» ACTION ITEM: Can you reproduce the data beneath, keeping every line exact?

***** EXERCISE INPUTS *****

Lemma length_src p off buf o : store p off buf o -> length (src p buf) = length p + off.
Proof.
  intros [He Hr _]. unfold src. destruct buf as [|c buf]; [simpl; rewrite He; [lia|done]|].
  simpl (_ =? 0). cbn iota. by apply Hr.
Qed.

Lemma store_le p off buf o : store p off buf o -> length o <= length p + off.
Proof.
  intros H. pose proof (length_src _ _ _ _ H) as Hl. pose proof (st_holds _ _ _ _ H) as Ht.
  apply (f_equal length) in Ht. rewrite length_take in Ht. lia.
Qed.

Lemma take_insert_snoc (b o : gostr) c : take (length o) b = o -> length o < length b ->
  take (length (o ++ [c])) (<[length o := c]> b) = o ++ [c].
Proof.
  intros Ht Hl. rewrite length_app. simpl. rewrite Nat.add_1_r.
  erewrite take_S_r; [|by apply list_lookup_insert_eq]. by rewrite take_insert_ge, Ht.
Qed.

(** Appending one byte *)
Lemma bufApp_spec p off buf o c : store p off buf o -> length o < length p + off ->
  exists buf', bufApp buf p (length o) c = Ok buf' /\ store p off buf' (o ++ [c]).
Proof.
  intros Hst Hlt. destruct Hst as [He Hr Ht]. unfold bufApp, src in *.
  destruct buf as [|b0 buf].
  - simpl in *. rewrite He in * by done. rewrite Nat.add_0_r in Hlt. unfold idx.
    destruct (lookup_lt_is_Some_2 p (length o) Hlt) as [c0 Hc0]. rewrite Hc0. simpl.
    destruct (decide (c0 = c)) as [->|Hne].
    + exists []. split; [done|]. split; [done|done|]. unfold src. simpl. rewrite length_app. simpl.
      by rewrite Nat.add_1_r, (take_S_r _ _ _ Hc0), Ht.
    + unfold set_byte. set (b := take (length o) p ++ drop (length o) (replicate (length p) nul)).
      assert (Hb : length b = length p).
      { unfold b. rewrite length_app, length_take, length_drop, length_replicate. lia. }
      rewrite Hb, (proj2 (Nat.ltb_lt _ _) Hlt). eexists. split; [done|].
      assert (Hb' : length (<[length o := c]> b) = length p) by by rewrite length_insert.
      split.
      * intros E. rewrite E in Hb'. simpl in Hb'. lia.
      * intros _. lia.
      * unfold src. rewrite Hb'. destruct (Nat.eqb_spec (length p) 0); [lia|].
        apply take_insert_snoc; [|lia]. unfold b. rewrite take_app_le by (rewrite length_take; lia).
        by rewrite take_take, Nat.min_id.
  - specialize (Hr ltac:(done)). cbn [length Nat.eqb] in Ht |- *. unfold set_byte.
    rewrite Hr, (proj2 (Nat.ltb_lt _ _) Hlt). eexists. split; [done|].
    assert (Hb' : length (<[length o := c]> (b0 :: buf)) = length p + off) by by rewrite length_insert.
    split.
    + intros E. rewrite E in Hb'. simpl in Hb'. lia.
    + done.
    + unfold src. rewrite Hb'. destruct (Nat.eqb_spec (length p + off) 0); [lia|].
      apply take_insert_snoc; [done|lia].
Qed.

(** Copying an element *)
Lemma copyElement_spec p off e : slash ∉ e -> forall fuel buf o r rest, store p off buf o ->
  drop r p = e ++ rest -> (forall c rest', rest = c :: rest' -> c = slash) ->
  length e < fuel -> length o + length e <= length p + off ->
  exists buf', copyElement fuel p buf r (length o) = Ok (buf', r + length e, length o + length e) /\
    store p off buf' (o ++ e).
Proof.
  induction e as [|c e IH]; intros Hns fuel buf o r rest Hst Hd Hrest Hf Hroom;
    (destruct fuel as [|fuel]; [simpl in Hf; lia|]); cbn [copyElement].
  - simpl in Hd. rewrite !Nat.add_0_r, app_nil_r. exists buf. split; [|done].
    assert (Hl : p !! r = head rest) by (rewrite <- (Nat.add_0_r r), <- lookup_drop, Hd; by destruct rest).
    rewrite Hl. destruct rest as [|c rest]; [done|]. simpl.
    by rewrite decide_True by (by eapply Hrest).
  - assert (Hl : p !! r = Some c) by (rewrite <- (Nat.add_0_r r), <- lookup_drop, Hd; done).
    rewrite Hl. rewrite decide_False by set_solver. simpl in Hf, Hroom.
    destruct (bufApp_spec p off buf o c Hst ltac:(lia)) as (buf1 & -> & Hst1). cbn [obind].
    destruct (IH ltac:(set_solver) fuel buf1 (o ++ [c]) (r + 1) rest Hst1) as (buf' & Hc & Hst').
    + by rewrite <- drop_drop, Hd.
    + done.
    + lia.
    + rewrite length_app. simpl. lia.
    + exists buf'. rewrite length_app in Hc. simpl in Hc. rewrite Hc.
      simpl length. rewrite <- !Nat.add_assoc. split; [done|]. by rewrite <- app_assoc in Hst'.
Qed.

(** Going back to the previous element *)
Lemma back_run b j : 1 <= j -> (1 < j -> b !! j = Some slash) ->
  forall k, (forall i, j < i -> i <= j + k -> exists c, b !! i = Some c /\ c <> slash) ->
  back b (j + k) = Ok j.
Proof.
  intros Hj Hs. induction k as [|k IH]; intros Hk.
  - rewrite Nat.add_0_r. destruct j as [|[|j]]; [lia|done|]. cbn [back]. simpl (_ <=? _). cbn iota.
    unfold idx. rewrite Hs by lia. cbn [obind]. by rewrite decide_True.
  - destruct (Hk (j + S k)) as (c & Hc & Hne); [lia..|]. rewrite Nat.add_succ_r in *. cbn [back].
    destruct (Nat.leb_spec (S (j + k)) 1); [lia|]. unfold idx. rewrite Hc. cbn [obind].
    rewrite decide_False by done. apply IH. intros i Hi1 Hi2. apply Hk; lia.
Qed.

Definition is_elem (e : gostr) : Prop := e <> [] /\ slash ∉ e /\ e <> [dot] /\ e <> [dot; dot].

Lemma outpath_snoc stack e : outpath (stack ++ [e]) =
  match stack with [] => [slash] ++ e | _ => outpath stack ++ [slash] ++ e end.
Proof.
  destruct stack as [|a stack]; [simpl; by rewrite app_nil_r|]. unfold outpath, render. simpl.
  rewrite bind_app. simpl. by rewrite app_nil_r, <- app_assoc.
Qed.

Lemma outpath_len stack : Forall is_elem stack -> (stack <> [] <-> 1 < length (outpath stack)) /\ 1 <= length (outpath stack).
Proof.
  intros Hf. destruct stack as [|a stack]; [simpl; split; [split; [done|lia]|lia]|].
  apply Forall_cons in Hf as [[Ha _] _]. destruct a as [|c a]; [done|]. simpl. split; [split; [lia|done]|lia].
Qed.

*****

» ANSWER BOX:
Lemma length_src p off buf o : store p off buf o -> length (src p buf) = length p + off.
Proof.
  intros [He Hr _]. unfold src. destruct buf as [|c buf]; [simpl; rewrite He; [lia|done]|].
  simpl (_ =? 0). cbn iota. by apply Hr.
Qed.

Lemma store_le p off buf o : store p off buf o -> length o <= length p + off.
Proof.
  intros H. pose proof (length_src _ _ _ _ H) as Hl. pose proof (st_holds _ _ _ _ H) as Ht.
  apply (f_equal length) in Ht. rewrite length_take in Ht. lia.
Qed.

Lemma take_insert_snoc (b o : gostr) c : take (length o) b = o -> length o < length b ->
  take (length (o ++ [c])) (<[length o := c]> b) = o ++ [c].
Proof.
  intros Ht Hl. rewrite length_app. simpl. rewrite Nat.add_1_r.
  erewrite take_S_r; [|by apply list_lookup_insert_eq]. by rewrite take_insert_ge, Ht.
Qed.

(** Appending one byte *)
Lemma bufApp_spec p off buf o c : store p off buf o -> length o < length p + off ->
  exists buf', bufApp buf p (length o) c = Ok buf' /\ store p off buf' (o ++ [c]).
Proof.
  intros Hst Hlt. destruct Hst as [He Hr Ht]. unfold bufApp, src in *.
  destruct buf as [|b0 buf].
  - simpl in *. rewrite He in * by done. rewrite Nat.add_0_r in Hlt. unfold idx.
    destruct (lookup_lt_is_Some_2 p (length o) Hlt) as [c0 Hc0]. rewrite Hc0. simpl.
    destruct (decide (c0 = c)) as [->|Hne].
    + exists []. split; [done|]. split; [done|done|]. unfold src. simpl. rewrite length_app. simpl.
      by rewrite Nat.add_1_r, (take_S_r _ _ _ Hc0), Ht.
    + unfold set_byte. set (b := take (length o) p ++ drop (length o) (replicate (length p) nul)).
      assert (Hb : length b = length p).
      { unfold b. rewrite length_app, length_take, length_drop, length_replicate. lia. }
      rewrite Hb, (proj2 (Nat.ltb_lt _ _) Hlt). eexists. split; [done|].
      assert (Hb' : length (<[length o := c]> b) = length p) by by rewrite length_insert.
      split.
      * intros E. rewrite E in Hb'. simpl in Hb'. lia.
      * intros _. lia.
      * unfold src. rewrite Hb'. destruct (Nat.eqb_spec (length p) 0); [lia|].
        apply take_insert_snoc; [|lia]. unfold b. rewrite take_app_le by (rewrite length_take; lia).
        by rewrite take_take, Nat.min_id.
  - specialize (Hr ltac:(done)). cbn [length Nat.eqb] in Ht |- *. unfold set_byte.
    rewrite Hr, (proj2 (Nat.ltb_lt _ _) Hlt). eexists. split; [done|].
    assert (Hb' : length (<[length o := c]> (b0 :: buf)) = length p + off) by by rewrite length_insert.
    split.
    + intros E. rewrite E in Hb'. simpl in Hb'. lia.
    + done.
    + unfold src. rewrite Hb'. destruct (Nat.eqb_spec (length p + off) 0); [lia|].
      apply take_insert_snoc; [done|lia].
Qed.

(** Copying an element *)
Lemma copyElement_spec p off e : slash ∉ e -> forall fuel buf o r rest, store p off buf o ->
  drop r p = e ++ rest -> (forall c rest', rest = c :: rest' -> c = slash) ->
  length e < fuel -> length o + length e <= length p + off ->
  exists buf', copyElement fuel p buf r (length o) = Ok (buf', r + length e, length o + length e) /\
    store p off buf' (o ++ e).
Proof.
  induction e as [|c e IH]; intros Hns fuel buf o r rest Hst Hd Hrest Hf Hroom;
    (destruct fuel as [|fuel]; [simpl in Hf; lia|]); cbn [copyElement].
  - simpl in Hd. rewrite !Nat.add_0_r, app_nil_r. exists buf. split; [|done].
    assert (Hl : p !! r = head rest) by (rewrite <- (Nat.add_0_r r), <- lookup_drop, Hd; by destruct rest).
    rewrite Hl. destruct rest as [|c rest]; [done|]. simpl.
    by rewrite decide_True by (by eapply Hrest).
  - assert (Hl : p !! r = Some c) by (rewrite <- (Nat.add_0_r r), <- lookup_drop, Hd; done).
    rewrite Hl. rewrite decide_False by set_solver. simpl in Hf, Hroom.
    destruct (bufApp_spec p off buf o c Hst ltac:(lia)) as (buf1 & -> & Hst1). cbn [obind].
    destruct (IH ltac:(set_solver) fuel buf1 (o ++ [c]) (r + 1) rest Hst1) as (buf' & Hc & Hst').
    + by rewrite <- drop_drop, Hd.
    + done.
    + lia.
    + rewrite length_app. simpl. lia.
    + exists buf'. rewrite length_app in Hc. simpl in Hc. rewrite Hc.
      simpl length. rewrite <- !Nat.add_assoc. split; [done|]. by rewrite <- app_assoc in Hst'.
Qed.

(** Going back to the previous element *)
Lemma back_run b j : 1 <= j -> (1 < j -> b !! j = Some slash) ->
  forall k, (forall i, j < i -> i <= j + k -> exists c, b !! i = Some c /\ c <> slash) ->
  back b (j + k) = Ok j.
Proof.
  intros Hj Hs. induction k as [|k IH]; intros Hk.
  - rewrite Nat.add_0_r. destruct j as [|[|j]]; [lia|done|]. cbn [back]. simpl (_ <=? _). cbn iota.
    unfold idx. rewrite Hs by lia. cbn [obind]. by rewrite decide_True.
  - destruct (Hk (j + S k)) as (c & Hc & Hne); [lia..|]. rewrite Nat.add_succ_r in *. cbn [back].
    destruct (Nat.leb_spec (S (j + k)) 1); [lia|]. unfold idx. rewrite Hc. cbn [obind].
    rewrite decide_False by done. apply IH. intros i Hi1 Hi2. apply Hk; lia.
Qed.

Definition is_elem (e : gostr) : Prop := e <> [] /\ slash ∉ e /\ e <> [dot] /\ e <> [dot; dot].

Lemma outpath_snoc stack e : outpath (stack ++ [e]) =
  match stack with [] => [slash] ++ e | _ => outpath stack ++ [slash] ++ e end.
Proof.
  destruct stack as [|a stack]; [simpl; by rewrite app_nil_r|]. unfold outpath, render. simpl.
  rewrite bind_app. simpl. by rewrite app_nil_r, <- app_assoc.
Qed.

Lemma outpath_len stack : Forall is_elem stack -> (stack <> [] <-> 1 < length (outpath stack)) /\ 1 <= length (outpath stack).
Proof.
  intros Hf. destruct stack as [|a stack]; [simpl; split; [split; [done|lia]|lia]|].
  apply Forall_cons in Hf as [[Ha _] _]. destruct a as [|c a]; [done|]. simpl. split; [split; [lia|done]|lia].
Qed.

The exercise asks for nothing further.